▽

Lemma refuse_once d t s w : tier_ok t -> req t = true -> event t = TR_EV_STOPPED -> 0 <= bad_conns t -> spaced w -> m_tlast_req w < s ->
  exists t' w', tr_result d t TR_RES_CONN (at_time s w) = Some (t', w') /\
    (active t' = false \/
     (tier_ok t' /\ req t' = true /\ event t' = TR_EV_STOPPED /\ 0 <= bad_conns t' /\ spaced w' /\ m_tlast_req w' = s /\ (patience t' < patience t)%nat)).
Proof.
  intros Ht Er Ev Hb Hw Hs. destruct (ok_req t Ht Er) as [Ha Hm]. pose proof (ok_cur t Ht) as Hc. pose proof (ok_active t Ht Ha) as Hf. pose proof (tier_nonempty t Ht) as Hn.
  assert (spaced (at_time s w)) as Hw' by (destruct Hw as (H1 & H2 & H3); split; [cbn; lia|done]).
  assert (forall t1 e, sendable t1 e -> event t1 = TR_EV_STOPPED -> 0 <= bad_conns t1 ->
    ((if (bad_conns t1 =? 0)%Z then length (trackers t1) + (length (trackers t1) - e) else length (trackers t1) - e) < patience t)%nat ->
    exists t' w', entry_send t1 e TR_EV_STOPPED (at_time s w) = Some (t', w') /\ (active t' = false \/
     (tier_ok t' /\ req t' = true /\ event t' = TR_EV_STOPPED /\ 0 <= bad_conns t' /\ spaced w' /\ m_tlast_req w' = s /\ (patience t' < patience t)%nat))) as Hsend.
  { intros t1 e H1 H2 H3 H4. destruct (entry_send_ok t1 e TR_EV_STOPPED _ H1 Hw') as (t' & w' & E & Ht' & _ & Hw'' & Ecur & Etr & Eb & Eev & _ & _ & _).
    destruct (entry_send_now t1 e TR_EV_STOPPED (at_time s w) Hs t' w' E) as [Er' El]. exists t', w'. split; [exact E|]. right. split_and!; try done; [by rewrite Eb|].
    unfold patience at 1. by rewrite Ecur, Etr, Eb. }
  unfold tr_result, tr_conn. cbn [cur with_req trackers]. unfold patience in Hsend. destruct (cur t) as [c|] eqn:Ec; [|congruence]. cbn [mbind option_bind].
  destruct (nonfailed_from (S c) _) as [e|] eqn:Ee.
  - apply nonfailed_from_lt in Ee. rewrite length_drop in Ee. cbn [event with_req]. rewrite Ev. unfold patience. rewrite Ec. apply Hsend; [by split; [cbn; lia|..]|done|done|].
    cbn [bad_conns with_req trackers]. destruct (bad_conns t =? 0); lia.
  - cbn [event with_bad_conns bad_conns with_req]. rewrite Ev, bool_decide_true by done. cbn [andb]. destruct (Z.gtb_spec (bad_conns t + 1) 1) as [H|H].
    + eexists _, _. split; [reflexivity|]. by left.
    + assert (bad_conns t = 0) as E0 by lia. rewrite E0. cbn [Z.add Z.eqb Pos.eqb]. unfold patience. rewrite Ec. apply Hsend; [by split|done|done|].
      cbn [bad_conns with_bad_conns trackers with_req]. rewrite E0. change (0 + 1 =? 0) with false. cbn. lia.
Qed.

Lemma refused_ends d ss : forall t w, (active t = false \/ (tier_ok t /\ req t = true /\ event t = TR_EV_STOPPED /\ 0 <= bad_conns t /\ spaced w /\ (patience t <= length ss)%nat)) ->
  increasing (m_tlast_req w) ss -> exists t' w', refused d ss t w = Some (t', w') /\ active t' = false.
Proof.
  induction ss as [|s ss IH]; intros t w Hcase Hinc.
  - exists t, w. split; [done|]. destruct Hcase as [Ha|(Ht & Er & _ & _ & _ & Hp)]; [done|]. exfalso. destruct (ok_req t Ht Er) as [Ha _].
    pose proof (ok_cur t Ht) as Hc. unfold patience in Hp. destruct (cur t) as [c|]; [|congruence]. destruct (_ =? _); cbn [length] in Hp; lia.
  - cbn [refused]. destruct (active t) eqn:Ha; [|by exists t, w]. destruct Hcase as [|(Ht & Er & Ev & Hb & Hw & Hp)]; [done|]. cbn [increasing] in Hinc. destruct Hinc as [Hs Hinc].
    destruct (refuse_once d t s w Ht Er Ev Hb Hw Hs) as (t' & w' & E & Hcase'). rewrite E. cbn [mbind option_bind].
    destruct Hcase' as [Ha'|(Ht' & Er' & Ev' & Hb' & Hw' & El & Hp')].
    + destruct ss as [|s' ss]; [by exists t', w'|]. exists t', w'. cbn [refused]. by rewrite Ha'.
    + apply IH; [|by rewrite El]. right. cbn [length] in Hp. split_and!; try done. lia.
Qed.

△

> **EXERCISE OBJECTIVE**:
Transcribe all of the material exactly as it appears.

> **OUTPUT OF THE TASK**:
Lemma refuse_once d t s w : tier_ok t -> req t = true -> event t = TR_EV_STOPPED -> 0 <= bad_conns t -> spaced w -> m_tlast_req w < s ->
  exists t' w', tr_result d t TR_RES_CONN (at_time s w) = Some (t', w') /\
    (active t' = false \/
     (tier_ok t' /\ req t' = true /\ event t' = TR_EV_STOPPED /\ 0 <= bad_conns t' /\ spaced w' /\ m_tlast_req w' = s /\ (patience t' < patience t)%nat)).
Proof.
  intros Ht Er Ev Hb Hw Hs. destruct (ok_req t Ht Er) as [Ha Hm]. pose proof (ok_cur t Ht) as Hc. pose proof (ok_active t Ht Ha) as Hf. pose proof (tier_nonempty t Ht) as Hn.
  assert (spaced (at_time s w)) as Hw' by (destruct Hw as (H1 & H2 & H3); split; [cbn; lia|done]).
  assert (forall t1 e, sendable t1 e -> event t1 = TR_EV_STOPPED -> 0 <= bad_conns t1 ->
    ((if (bad_conns t1 =? 0)%Z then length (trackers t1) + (length (trackers t1) - e) else length (trackers t1) - e) < patience t)%nat ->
    exists t' w', entry_send t1 e TR_EV_STOPPED (at_time s w) = Some (t', w') /\ (active t' = false \/
     (tier_ok t' /\ req t' = true /\ event t' = TR_EV_STOPPED /\ 0 <= bad_conns t' /\ spaced w' /\ m_tlast_req w' = s /\ (patience t' < patience t)%nat))) as Hsend.
  { intros t1 e H1 H2 H3 H4. destruct (entry_send_ok t1 e TR_EV_STOPPED _ H1 Hw') as (t' & w' & E & Ht' & _ & Hw'' & Ecur & Etr & Eb & Eev & _ & _ & _).
    destruct (entry_send_now t1 e TR_EV_STOPPED (at_time s w) Hs t' w' E) as [Er' El]. exists t', w'. split; [exact E|]. right. split_and!; try done; [by rewrite Eb|].
    unfold patience at 1. by rewrite Ecur, Etr, Eb. }
  unfold tr_result, tr_conn. cbn [cur with_req trackers]. unfold patience in Hsend. destruct (cur t) as [c|] eqn:Ec; [|congruence]. cbn [mbind option_bind].
  destruct (nonfailed_from (S c) _) as [e|] eqn:Ee.
  - apply nonfailed_from_lt in Ee. rewrite length_drop in Ee. cbn [event with_req]. rewrite Ev. unfold patience. rewrite Ec. apply Hsend; [by split; [cbn; lia|..]|done|done|].
    cbn [bad_conns with_req trackers]. destruct (bad_conns t =? 0); lia.
  - cbn [event with_bad_conns bad_conns with_req]. rewrite Ev, bool_decide_true by done. cbn [andb]. destruct (Z.gtb_spec (bad_conns t + 1) 1) as [H|H].
    + eexists _, _. split; [reflexivity|]. by left.
    + assert (bad_conns t = 0) as E0 by lia. rewrite E0. cbn [Z.add Z.eqb Pos.eqb]. unfold patience. rewrite Ec. apply Hsend; [by split|done|done|].
      cbn [bad_conns with_bad_conns trackers with_req]. rewrite E0. change (0 + 1 =? 0) with false. cbn. lia.
Qed.

Lemma refused_ends d ss : forall t w, (active t = false \/ (tier_ok t /\ req t = true /\ event t = TR_EV_STOPPED /\ 0 <= bad_conns t /\ spaced w /\ (patience t <= length ss)%nat)) ->
  increasing (m_tlast_req w) ss -> exists t' w', refused d ss t w = Some (t', w') /\ active t' = false.
Proof.
  induction ss as [|s ss IH]; intros t w Hcase Hinc.
  - exists t, w. split; [done|]. destruct Hcase as [Ha|(Ht & Er & _ & _ & _ & Hp)]; [done|]. exfalso. destruct (ok_req t Ht Er) as [Ha _].
    pose proof (ok_cur t Ht) as Hc. unfold patience in Hp. destruct (cur t) as [c|]; [|congruence]. destruct (_ =? _); cbn [length] in Hp; lia.
  - cbn [refused]. destruct (active t) eqn:Ha; [|by exists t, w]. destruct Hcase as [|(Ht & Er & Ev & Hb & Hw & Hp)]; [done|]. cbn [increasing] in Hinc. destruct Hinc as [Hs Hinc].
    destruct (refuse_once d t s w Ht Er Ev Hb Hw Hs) as (t' & w' & E & Hcase'). rewrite E. cbn [mbind option_bind].
    destruct Hcase' as [Ha'|(Ht' & Er' & Ev' & Hb' & Hw' & El & Hp')].
    + destruct ss as [|s' ss]; [by exists t', w'|]. exists t', w'. cbn [refused]. by rewrite Ha'.
    + apply IH; [|by rewrite El]. right. cbn [length] in Hp. split_and!; try done. lia.
Qed.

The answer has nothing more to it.